An exciting recent development has been reported in the prestigious journal Science regarding the development of a anti-malaria vaccine that has been shown to substantially reduce childhood victims of this disease. This vaccine is referred to as RTS, S. or Mosquirix and made by GSK.
Analysis of the efficacy of this vaccine approved to combat the death of the young children demonstrated a 13% drop in mortality during a nearly 4 year duration. This result was reported by the World Health Organization (WHO). In addition it was also found that there was a 22% reduction in the incidence of severe malaria in children young enough to receive a three-shot series.

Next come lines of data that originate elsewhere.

(** * job_matcher_mcp: a shallow embedding of the request pipeline

    The development follows the JavaScript sources of the repository:

    - [rateLimiter.js]      the sliding-window limiter ([RateLimiter]);
    - [src/worker.js]       the edge-worker limiter and handlers;
    - [validator.js]        [validateInputs] and its helpers;
    - [tools.js]            [validateToolParameters];
    - [index.js], [start-http.js]   the stdio and HTTP handlers;
    - [markdownFormatter.js]        the response transformer and renderer.

    JavaScript strings are sequences of UTF-16 code units, so a string
    is a [list N] here; numbers that hold timestamps and counters are
    integers ([Z]); the similarity score is an IEEE-754 binary64 value
    ([spec_float] with precision 53). *)

From Stdlib Require Import ZArith NArith Lia Ascii String List Bool.
From Stdlib Require Import Floats.SpecFloat.
From stdpp Require Import base gmap list option.

Import ListNotations.

(** ** JavaScript strings *)

Abbreviation jsstring := (list N).

Module JsString.

(** Code points of a UTF-8 byte sequence (the encoding of the literals
    in this file); malformed tails are dropped. *)
Fixpoint codePoints (bytes : list N) : list N :=
  match bytes with
  | [] => []
  | b1 :: rest1 =>
      if (b1 <? 128)%N then b1 :: codePoints rest1
      else match rest1 with
      | [] => []
      | b2 :: rest2 =>
          if (b1 <? 224)%N then
            ((b1 mod 32) * 64 + b2 mod 64)%N :: codePoints rest2
          else match rest2 with
          | [] => []
          | b3 :: rest3 =>
              if (b1 <? 240)%N then
                ((b1 mod 16) * 4096 + (b2 mod 64) * 64 + b3 mod 64)%N
                  :: codePoints rest3
              else match rest3 with
              | [] => []
              | b4 :: rest4 =>
                  ((b1 mod 8) * 262144 + (b2 mod 64) * 4096
                   + (b3 mod 64) * 64 + b4 mod 64)%N :: codePoints rest4
              end
          end
      end
  end.

(** UTF-16 code units of one code point. *)
Definition codeUnits (cp : N) : list N :=
  if (cp <? 65536)%N then [cp]
  else [(55296 + (cp - 65536) / 1024)%N; (56320 + (cp - 65536) mod 1024)%N].

(** The JavaScript string denoted by a literal of this file. *)
Definition lit (s : string) : jsstring :=
  flat_map codeUnits (codePoints (map N_of_ascii (list_ascii_of_string s))).

#[global] Arguments lit : simpl never.

(** [Array.prototype.join]. *)
Fixpoint join (sep : jsstring) (parts : list jsstring) : jsstring :=
  match parts with
  | [] => []
  | [p] => p
  | p :: rest => p ++ sep ++ join sep rest
  end.

(** Decimal digits of a non-negative integer, most significant first. *)
Fixpoint digitsFuel (fuel : nat) (n : N) (acc : jsstring) : jsstring :=
  match fuel with
  | O => acc
  | S fuel' =>
      let acc' := (48 + n mod 10)%N :: acc in
      if (n / 10 =? 0)%N then acc' else digitsFuel fuel' (n / 10)%N acc'
  end.

(** [String(z)] for an integer [z]. *)
Definition ofZ (z : Z) : jsstring :=
  let n := Z.to_N (Z.abs z) in
  let ds := digitsFuel (S (N.to_nat (N.log2 n))) n [] in
  if (z <? 0)%Z then 45%N :: ds else ds.

Definition eqb (a b : jsstring) : bool := bool_decide (a = b).

(** The characters matched by [\s]: WhiteSpace and LineTerminator. *)
Definition isWhiteSpace (c : N) : bool :=
  ((9 <=? c) && (c <=? 13) || (c =? 32) || (c =? 160) || (c =? 5760)
   || (8192 <=? c) && (c <=? 8202) || (c =? 8232) || (c =? 8233)
   || (c =? 8239) || (c =? 8287) || (c =? 12288) || (c =? 65279))%N.

(** The characters that [.] does not match. *)
Definition isLineTerminator (c : N) : bool :=
  ((c =? 10) || (c =? 13) || (c =? 8232) || (c =? 8233))%N.

Definition isDigit (c : N) : bool := ((48 <=? c) && (c <=? 57))%N.

Fixpoint dropWhile (p : N → bool) (s : jsstring) : jsstring :=
  match s with
  | [] => []
  | c :: rest => if p c then dropWhile p rest else s
  end.

Fixpoint takeWhile (p : N → bool) (s : jsstring) : jsstring :=
  match s with
  | [] => []
  | c :: rest => if p c then c :: takeWhile p rest else []
  end.

(** *** [Number::toString] for an integer

    A number is written with the fewest digits that read back as the
    same double.  An integer below [2^53] is its own double and is
    written with all its digits.  From [2^53] on the doubles are
    [ulp] apart; the digits are those of the shortest decimal that
    rounds to the number, followed by zeros below [10^21] and written
    in exponent notation from [10^21] on. *)

(** The distance between the doubles at [m], for [2^53 <= m]. *)
Definition ulp (m : Z) : Z := (2 ^ (Z.log2 m - 52))%Z.

(** [v] rounds to the double [m]: it is within half the distance to
    the next double on its side of [m] (below a power of two the
    doubles are half as far apart), the half-way points included
    when the significand of [m] is even. *)
Definition readsAs (m v : Z) : bool :=
  let above := ulp m in
  let below := if (m =? 2 ^ Z.log2 m)%Z then (above / 2)%Z else above in
  let even := Z.even (m / above) in
  if (v <? m)%Z
  then (2 * (m - v) <? below)%Z || even && (2 * (m - v) =? below)%Z
  else (2 * (v - m) <? above)%Z || even && (2 * (v - m) =? above)%Z.

(** The decimal with the fewest significant digits that rounds to
    [m]: the multiples of [10 ^ fuel] on either side of [m] are
    tried for [fuel] counting down; of two that round to [m] the
    nearer is taken, and the one with an even last digit when they
    are as near. *)
Fixpoint shortestFrom (m : Z) (fuel : nat) : Z :=
  match fuel with
  | O => m
  | S fuel' =>
      let step := (10 ^ Z.of_nat fuel)%Z in
      let low := (m / step * step)%Z in
      let high := (low + step)%Z in
      match readsAs m low, readsAs m high with
      | true, true =>
          if (m - low <? high - m)%Z then low
          else if (high - m <? m - low)%Z then high
          else if Z.even (low / step) then low else high
      | true, false => low
      | false, true => high
      | false, false => shortestFrom m fuel'
      end
  end.

Definition shortest (m : Z) : Z := shortestFrom m (length (ofZ m) - 1).

(** [d.ddde+x]: the digits of [v] without the zeros at the end, a
    point after the first when more follow, and the exponent. *)
Definition exponential (v : Z) : jsstring :=
  let digits := ofZ v in
  let significand := rev (dropWhile (N.eqb 48) (rev digits)) in
  take 1 significand
  ++ (if decide (1 < length significand)%nat then 46%N :: drop 1 significand
      else [])
  ++ lit "e+" ++ ofZ (Z.of_nat (length digits) - 1).

(** [String(n)] for a number whose value is the integer [n]. *)
Definition ofNumber (n : Z) : jsstring :=
  if (Z.abs n <? 2 ^ 53)%Z then ofZ n
  else
    let v := shortest (Z.abs n) in
    (if (n <? 0)%Z then [45%N] else [])
    ++ (if (v <? 10 ^ 21)%Z then ofZ v else exponential v).

Definition trimStart (s : jsstring) : jsstring := dropWhile isWhiteSpace s.
Definition trimEnd (s : jsstring) : jsstring :=
  rev (dropWhile isWhiteSpace (rev s)).

(** [s.trim()] *)
Definition trim (s : jsstring) : jsstring := trimEnd (trimStart s).

(** [s.replace(/X+/g, r)] for a character class [X] and a code unit
    [r]: every maximal run of [X] becomes one [r].  [inRun] tells
    that the previous character was in the class. *)
Fixpoint replaceRunsFrom (inClass : N → bool) (r : N) (inRun : bool)
    (s : jsstring) : jsstring :=
  match s with
  | [] => []
  | c :: rest =>
      if inClass c
      then (if inRun then replaceRunsFrom inClass r true rest
            else r :: replaceRunsFrom inClass r true rest)
      else c :: replaceRunsFrom inClass r false rest
  end.

Definition replaceRuns (inClass : N → bool) (r : N) (s : jsstring) : jsstring :=
  replaceRunsFrom inClass r false s.

(** [s.replace(/\s+/g, ' ')] *)
Definition collapseWhitespace (s : jsstring) : jsstring :=
  replaceRuns isWhiteSpace 32 s.

(** [s.split(/X+/)]: the pieces between the maximal runs of [X]; a
    run at either end leaves an empty piece there.  [cur] is the
    piece being read, reversed. *)
Fixpoint splitRunsFrom (inClass : N → bool) (cur : jsstring) (inRun : bool)
    (s : jsstring) : list jsstring :=
  match s with
  | [] => [rev cur]
  | c :: rest =>
      if inClass c
      then (if inRun then splitRunsFrom inClass [] true rest
            else rev cur :: splitRunsFrom inClass [] true rest)
      else splitRunsFrom inClass (c :: cur) false rest
  end.

Definition splitRuns (inClass : N → bool) (s : jsstring) : list jsstring :=
  splitRunsFrom inClass [] false s.

(** [s.split(/\s+/)] *)
Definition splitWhitespace (s : jsstring) : list jsstring :=
  splitRuns isWhiteSpace s.

(** [s.split(sep)] for a separator of one code unit. *)
Fixpoint splitCharFrom (sep : N) (cur : jsstring) (s : jsstring)
  : list jsstring :=
  match s with
  | [] => [rev cur]
  | c :: rest =>
      if (c =? sep)%N then rev cur :: splitCharFrom sep [] rest
      else splitCharFrom sep (c :: cur) rest
  end.

Definition splitChar (sep : N) (s : jsstring) : list jsstring :=
  splitCharFrom sep [] s.

(** [/(.)\1{20,}/.test(s)]: some character other than a line
    terminator is followed by at least [n] copies of itself
    ([n = 20] in the source). *)
Fixpoint hasRepeatedRun (n : nat) (s : jsstring) : bool :=
  match s with
  | [] => false
  | c :: rest =>
      (negb (isLineTerminator c)
       && bool_decide (n ≤ length (takeWhile (N.eqb c) rest))%nat)
      || hasRepeatedRun n rest
  end.

(** Lower case of one code unit: the ASCII letters, and the Kelvin
    sign, the one other character whose lower case is an ASCII letter. *)
Definition lowerUnit (c : N) : N :=
  if ((65 <=? c) && (c <=? 90))%N then (c + 32)%N
  else if (c =? 8490)%N then 107%N else c.

(** [s.toLowerCase()], on strings of ASCII characters; the comparisons
    made with its result are against ASCII words. *)
Definition toLowerCase (s : jsstring) : jsstring := map lowerUnit s.

(** Value of a string of decimal digits. *)
Definition digitsValue (s : jsstring) : Z :=
  fold_left (λ acc c, acc * 10 + (Z.of_N c - 48))%Z s 0%Z.

Definition hexValue (c : N) : option Z :=
  if isDigit c then Some (Z.of_N c - 48)%Z
  else if ((97 <=? c) && (c <=? 102))%N then Some (Z.of_N c - 87)%Z
  else if ((65 <=? c) && (c <=? 70))%N then Some (Z.of_N c - 55)%Z
  else None.

(** [parseInt(s)] without a radix; [None] is [NaN].  Leading
    whitespace and a sign are skipped, [0x] selects base 16, and the
    longest prefix of digits is read. *)
Definition parseInt (s : jsstring) : option Z :=
  let s1 := trimStart s in
  let '(negative, s2) :=
    match s1 with
    | 45%N :: r => (true, r)
    | 43%N :: r => (false, r)
    | _ => (false, s1)
    end in
  let magnitude :=
    match s2 with
    | 48%N :: (120%N | 88%N) :: r =>
        let ds := takeWhile (λ c, bool_decide (is_Some (hexValue c))) r in
        if decide (ds = []) then None
        else Some (fold_left (λ acc c, acc * 16 + default 0 (hexValue c))%Z ds 0%Z)
    | _ =>
        let ds := takeWhile isDigit s2 in
        if decide (ds = []) then None else Some (digitsValue ds)
    end in
  (λ m : Z, if negative then (- m)%Z else m) <$> magnitude.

According to John Tanko Bawa, director of the malaria vaccine implementation at the Program for Appropriate Technology in Health (PATH) stated, “The RTS,S malaria vaccine is already saving lives.” Furthermore he noted that, “What we have seen is a considerable impact of a vaccine described as having modest efficacy.”
The results of this analysis is so impressive that it has been estimated that the mortality decline could ultimately save tens of thousands of lives if RTS,S, is more broadly utilized.
In regard to the actual mode of action of RTS,S vaccine, it binds to the circumsporozoite protein on the surface of P. falciparum parasite before it infects liver cells disrupting its life cycle so that it is unable to infect circulating red bloods where it exerts its deadly effect – a pre-erythrocytic vaccine.
This is a profoundly important development in regard to the control of the spread of malaria among susceptible human populations.